V.C. Turner, Pres’t.                                                                 H. Crawford, Treas.

North Chicago City Railway Co.

Office, 430 North Clark Street,

Chicago, Dec 1st 1880

Dear Mother

The beautiful winter morning finds us all well. Of course with the exception of our usual colds. A cold in the head seems to be necessary to this climate, at least eight months of the year. It is so common that nobody complains about it much. We have had no snow to speak of but the weather has been very cold, ground being frozen to the depth of fifteen inches.

L P[1] and family are about as usual. Belle[2] is up and down. Dont improve much. Her sister has not come yet. Nothing from Colorado since I last wrote[3]. I havnt heard from Henry[4] since August. I wonder if he is going to New York the first of the year.[5]
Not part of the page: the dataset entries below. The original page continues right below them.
(** The stages of an export in their order: rasterise, encode, embed,
    persist.  The first one that throws decides the outcome. *)
Definition stages (wd : World) (el : node) : outcome error pdf :=
  match html2canvas wd el the_options with
  | Throws e => Throws e
  | Returns c =>
    match toDataURL wd c "image/png" with
    | Throws e => Throws e
    | Returns data =>
      match addImage wd (mkPdf the_pdf_options []) (fit c data) with
      | Throws e => Throws e
      | Returns _ =>
        let doc := mkPdf the_pdf_options [fit c data] in
        match save wd doc file_name with
        | Throws e => Throws e
        | Returns _ => Returns doc
        end
      end
    end
  end.

Definition export_contract (wd : World) (paystubRef_current : option node)
  : export_outcome :=
  match paystubRef_current with
  | None => PreconditionFailed
  | Some el =>
    match stages wd el with
    | Throws e => Failed (ToString (message e))
    | Returns doc => Exported file_name doc
    end
  end.

(** What an export fails with, when a stage throws. *)
Definition rejection (wd : World) (paystubRef_current : option node)
  : option error :=
  match paystubRef_current with
  | None => None
  | Some el =>
    match stages wd el with
    | Throws e => Some e
    | Returns _ => None
    end
  end.

(** A logged error that is [null] or [undefined]. *)
Definition nullish_caught (e : event) : bool :=
  match e with
  | ConsoleError _ Nullish => true
  | _ => false
  end.

(** What the user is told of an outcome, and the files it leaves. *)
Definition report (o : export_outcome) : toast :=
  match o with
  | PreconditionFailed =>
    {| title := "Error"; description := "Could not find paystub content.";
       status := "error"; duration := 3000; isClosable := true |}
  | Failed msg =>
    {| title := "Error"; description := "Failed to generate PDF: " +:+ msg;
       status := "error"; duration := 5000; isClosable := true |}
  | Exported _ _ =>
    {| title := "Success"; description := "Paystub PDF generated successfully.";
       status := "success"; duration := 3000; isClosable := true |}
  end.

Definition files (o : export_outcome) : list (string * pdf) :=
  match o with
  | Exported name doc => [(name, doc)]
  | _ => []
  end.

(** What the [catch] block leaves in the trace: the logged error, and the
    toast when the message could be read. *)
Definition caught (e : error) : list event :=
  ConsoleError "Error generating PDF:" e
  :: match e with
     | Nullish => []
     | Thrown msg => [Toast (report (Failed (ToString msg)))]
     end.

(** ** Theorems *)

(** [run_cases] runs the handler on the outcomes of the world: one goal per
    outcome of each call that is reached, and per kind of value thrown. *)
Ltac run_cases :=
  rw /generatePDF /generatePDF_settle /export_contract /rejection /stages
     /after_capture /pdf_addImage /pdf_save /new_jsPDF /getWidth /the_options
     /the_pdf_options /file_name /fit;
  simpl;
  repeat (match goal with
          | |- context [match ?r with Returns _ => _ | Throws _ => _ end] =>
            lazymatch r with
            | context [match _ with Returns _ => _ | Throws _ => _ end] => fail
            | _ => destruct r as [?|[|?]] eqn:?
            end
          end; simpl);
  repeat match goal with u : unit |- _ => destruct u end.

Section generatePDF_facts.
Context (wd : World).
Implicit Types (el : node) (c : canvas) (e : error).

(** The cases of a run, by the first stage that throws. *)
Inductive run : option node → list event → Prop :=
| run_unmounted :
    run None [Toast (report PreconditionFailed)]
| run_capture_throws el e :
    html2canvas wd el the_options = Throws e →
    run (Some el) (Html2canvas el the_options :: caught e)
| run_encode_throws el c e :
    html2canvas wd el the_options = Returns c →
    toDataURL wd c "image/png" = Throws e →
    run (Some el) (Html2canvas el the_options :: ToDataURL c "image/png" :: caught e)
| run_addImage_throws el c data e :
    html2canvas wd el the_options = Returns c →
    toDataURL wd c "image/png" = Returns data →
    addImage wd (mkPdf the_pdf_options []) (fit c data) = Throws e →
    run (Some el) (Html2canvas el the_options :: ToDataURL c "image/png"
                   :: NewPDF the_pdf_options :: AddImage (fit c data) :: caught e)
| run_save_throws el c data e :
    html2canvas wd el the_options = Returns c →
    toDataURL wd c "image/png" = Returns data →
    addImage wd (mkPdf the_pdf_options []) (fit c data) = Returns tt →
    save wd (mkPdf the_pdf_options [fit c data]) file_name = Throws e →
    run (Some el) (Html2canvas el the_options :: ToDataURL c "image/png"
                   :: NewPDF the_pdf_options :: AddImage (fit c data)
                   :: Save (mkPdf the_pdf_options [fit c data]) file_name :: caught e)
| run_exported el c data :
    html2canvas wd el the_options = Returns c →
    toDataURL wd c "image/png" = Returns data →
    addImage wd (mkPdf the_pdf_options []) (fit c data) = Returns tt →
    save wd (mkPdf the_pdf_options [fit c data]) file_name = Returns tt →
    run (Some el) [Html2canvas el the_options; ToDataURL c "image/png";
                   NewPDF the_pdf_options; AddImage (fit c data);
                   Save (mkPdf the_pdf_options [fit c data]) file_name;
                   Download file_name (mkPdf the_pdf_options [fit c data]);
                   Toast (report (Exported file_name (mkPdf the_pdf_options [fit c data])))].

Lemma catch_block_trace e : trace (catch_block e) = caught e.
Proof. by destruct e. Qed.

(** The [catch] block returns unless what it caught is [null] or
    [undefined]. *)
Lemma catch_block_result e :
  result (catch_block e)
  = if e is Nullish then Throws (CannotRead "message") else Returns tt.
Proof. by destruct e. Qed.

(** Every run of the handler is one of the cases. *)
Lemma generatePDF_run cur : run cur (trace (generatePDF wd cur)).
Proof.
  destruct cur as [el|]; run_cases;
    by econstructor.
Qed.

(** The handler returns unless a stage throws [null] or [undefined]: then
    the [TypeError] of the [catch] block escapes it. *)
Lemma generatePDF_result cur :
  result (generatePDF wd cur)
  = if rejection wd cur is Some Nullish then Throws (CannotRead "message")
    else Returns tt.
Proof. destruct cur as [el|]; by run_cases. Qed.

(** Rewrites the outcomes of the world that a case of [run] fixes. *)
Ltac run_world :=
  rw /export_contract /rejection /stages;
  repeat match goal with
         | H : _ = Returns _ |- _ => rw H
         | H : _ = Throws _ |- _ => rw H
         end.

(** The contract of a run that fails carries the message of what was
    thrown. *)
Lemma rejection_contract cur e :
  rejection wd cur = Some e → export_contract wd cur = Failed (ToString (message e)).
Proof.
  rw /rejection /export_contract. destruct cur as [el|]; [|done].
  destruct (stages wd el) as [doc|e']; [done|]. by move=> [->].
Qed.

(** A file is downloaded exactly when the contract says so. *)
Lemma run_downloads cur tr : run cur tr → downloads tr = files (export_contract wd cur).
Proof. destruct 1; run_world; try done; by destruct e. Qed.

(** A run whose error has properties shows one toast, the report of the
    outcome of the contract. *)
Lemma run_toasts cur tr :
  run cur tr → rejection wd cur ≠ Some Nullish →
  toasts tr = [report (export_contract wd cur)].
Proof. destruct 1; run_world; try done; by destruct e. Qed.

Lemma run_contract cur tr :
  run cur tr → rejection wd cur ≠ Some Nullish →
  toasts tr = [report (export_contract wd cur)]
  ∧ downloads tr = files (export_contract wd cur).
Proof. move=> Hrun Hp. split; [by apply run_toasts|by apply run_downloads]. Qed.

(** A run that fails logs what was thrown. *)
Lemma run_logged cur tr e :
  run cur tr → rejection wd cur = Some e →
  ConsoleError "Error generating PDF:" e ∈ tr.
Proof. destruct 1; run_world; try done; move=> [<-]; rw /caught; set_solver. Qed.

(** A run shows no toast exactly when it caught [null] or [undefined],
    and then the log tells. *)
Lemma run_nullish cur tr :
  run cur tr →
  existsb nullish_caught tr = bool_decide (rejection wd cur = Some Nullish)
  ∧ (rejection wd cur = Some Nullish → toasts tr = []).
Proof. destruct 1; run_world; try done; by destruct e. Qed.

(** A run with an element behind the ref captures that element, once. *)
Lemma run_captures el tr : run (Some el) tr → captures tr = [el].
Proof. move=> Hrun. inversion Hrun; subst; try done; by destruct e. Qed.

(** Such a run does not show the toast of the missing target. *)
Lemma run_target el tr : run (Some el) tr → toasts tr ≠ [report PreconditionFailed].
Proof. move=> Hrun. inversion Hrun; subst; try done; by destruct e. Qed.

(** The handler returns when no stage throws [null] or [undefined]:
    nothing else that the libraries throw escapes it. *)
Theorem generatePDF_returns cur :
  rejection wd cur ≠ Some Nullish → result (generatePDF wd cur) = Returns tt.
Proof. move=> Hp. rw generatePDF_result. by destruct (rejection wd cur) as [[|]|]. Qed.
Enclosed please find Six (6) doler with love.

Affectionately Your Son

H Crawford

——-

[1] Lucius Prosper Crawford, also known as Pros or L.P., Hiram’s younger brother

[2] Isabella (Steele) Crawford, Pros’ wife

[3] Hiram is referring to correspondence from D.C. Crawford, his brother

[4] Henry Clay Crawford, Hiram’s brother

[5] In the early 1880s, Henry moved to Auburn, New York, where he was superintendent of the E. B. Clapp Wagon Company, but returned after two years to become superintendent of the Coquillard Wagon Works

June 12, 1879 letter to Hannah Keith from Edna Crawford

This is an updated version of the letter that was originally posted on 10-28-2015

June 12, 1879                 

To: Hannah Keith, Galesburg, MI

From: Edna Crawford, Omro, WI

Edna writes about her responsibilities at home with housework and caring for her mother. Louisa had been doing better, but yesterday she was trying to walk with her crutches when she slipped and fell and hurt herself quite badly. Eugene is in Leadville, Colorado working with Uncle D.C.

Omro June 12, 1879

Dear Cousin

You long letter was recd. some time ago & I have commenced to ans. it twice but some thing happening did not finish. We have been having real warm weather & with it company – first some young ladies from Oshkosh & lastly Mr. Birkelund[1] from Chicago. You know how hard it is to do house work without a mother to go a head especially when you have company & I had to be in school & do what I could mornings and nights but they have all gone & we are to rest until Saturday, when there is some more coming to stay over Sunday. Mother[2] has been feeling pretty well until yesterday. She was trying to walk with her crutches when she slipped & fell and hurt her quite badly.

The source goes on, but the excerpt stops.